▶ **WHAT YOU SHOULD DO**
Find how many lines of the records below contain the word "mbind" and write that number by itself.

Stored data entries
'''

(** C10. With [class_or_label_index] equal to [None], [explain_instance]
    stores index [1] and asks LIME for labels [(1,)], whatever index the
    instance held before; [explain_instance_as_html] renders that
    explanation, and [explain_instance_as_list] passes the same [1] as the
    label of [as_list]. *)
Theorem explain_instance_default_index self content max_features :
  explain content VNone max_features self =
    (lime_explain_instance (explainer self) content (classifier (with_index (VInt 1) self))
       [VInt 1] max_features,
     with_index (VInt 1) self) ∧
  explain_as_html content VNone max_features self =
    (explanation ← lime_explain_instance (explainer self) content
                     (classifier (with_index (VInt 1) self)) [VInt 1] max_features;
     as_html explanation,
     with_index (VInt 1) self) ∧
  explain_as_list content VNone max_features self =
    (explanation ← lime_explain_instance (explainer self) content
                     (classifier (with_index (VInt 1) self)) [VInt 1] max_features;
     as_list explanation (VInt 1),
     with_index (VInt 1) self) ∧
  (∀ previous,
     explain content VNone max_features (with_index previous self) =
     explain content VNone max_features self ∧
     explain_as_list content VNone max_features (with_index previous self) =
     explain_as_list content VNone max_features self).
Proof.
  unfold explain_instance_as_html, explain_instance_as_list, explain_instance.
  unfold mbind, M_bind, lift, get, with_index. simpl.
  split_and!; try reflexivity.
  - by destruct (lime_explain_instance _ _ _ _ _).
  - by destruct (lime_explain_instance _ _ _ _ _).
  - intros previous. done.
Qed.

(** X12. For every [class_or_label_index], given or not,
    [explain_instance_as_list] passes to [as_list] the very label it asked
    LIME to explain: the index it was given, or [1] when it was given
    [None]. *)
Theorem explain_instance_as_list_label self content class_or_label_index max_features :
  (explain_as_list content class_or_label_index max_features self).1 =
    (explanation ← lime_explain_instance (explainer self) content
                     (classifier (with_index (effective_index class_or_label_index) self))
                     [effective_index class_or_label_index] max_features;
     as_list explanation (effective_index class_or_label_index)).
Proof.
  unfold explain_instance_as_list, explain_instance, effective_index.
  unfold mbind at 1 2 3 4, M_bind, lift, get, with_index.
  destruct (is_none class_or_label_index); simpl;
    by destruct (lime_explain_instance _ _ _ _ _).
Qed.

'''

▶ **OUTPUT OF THE TASK**
2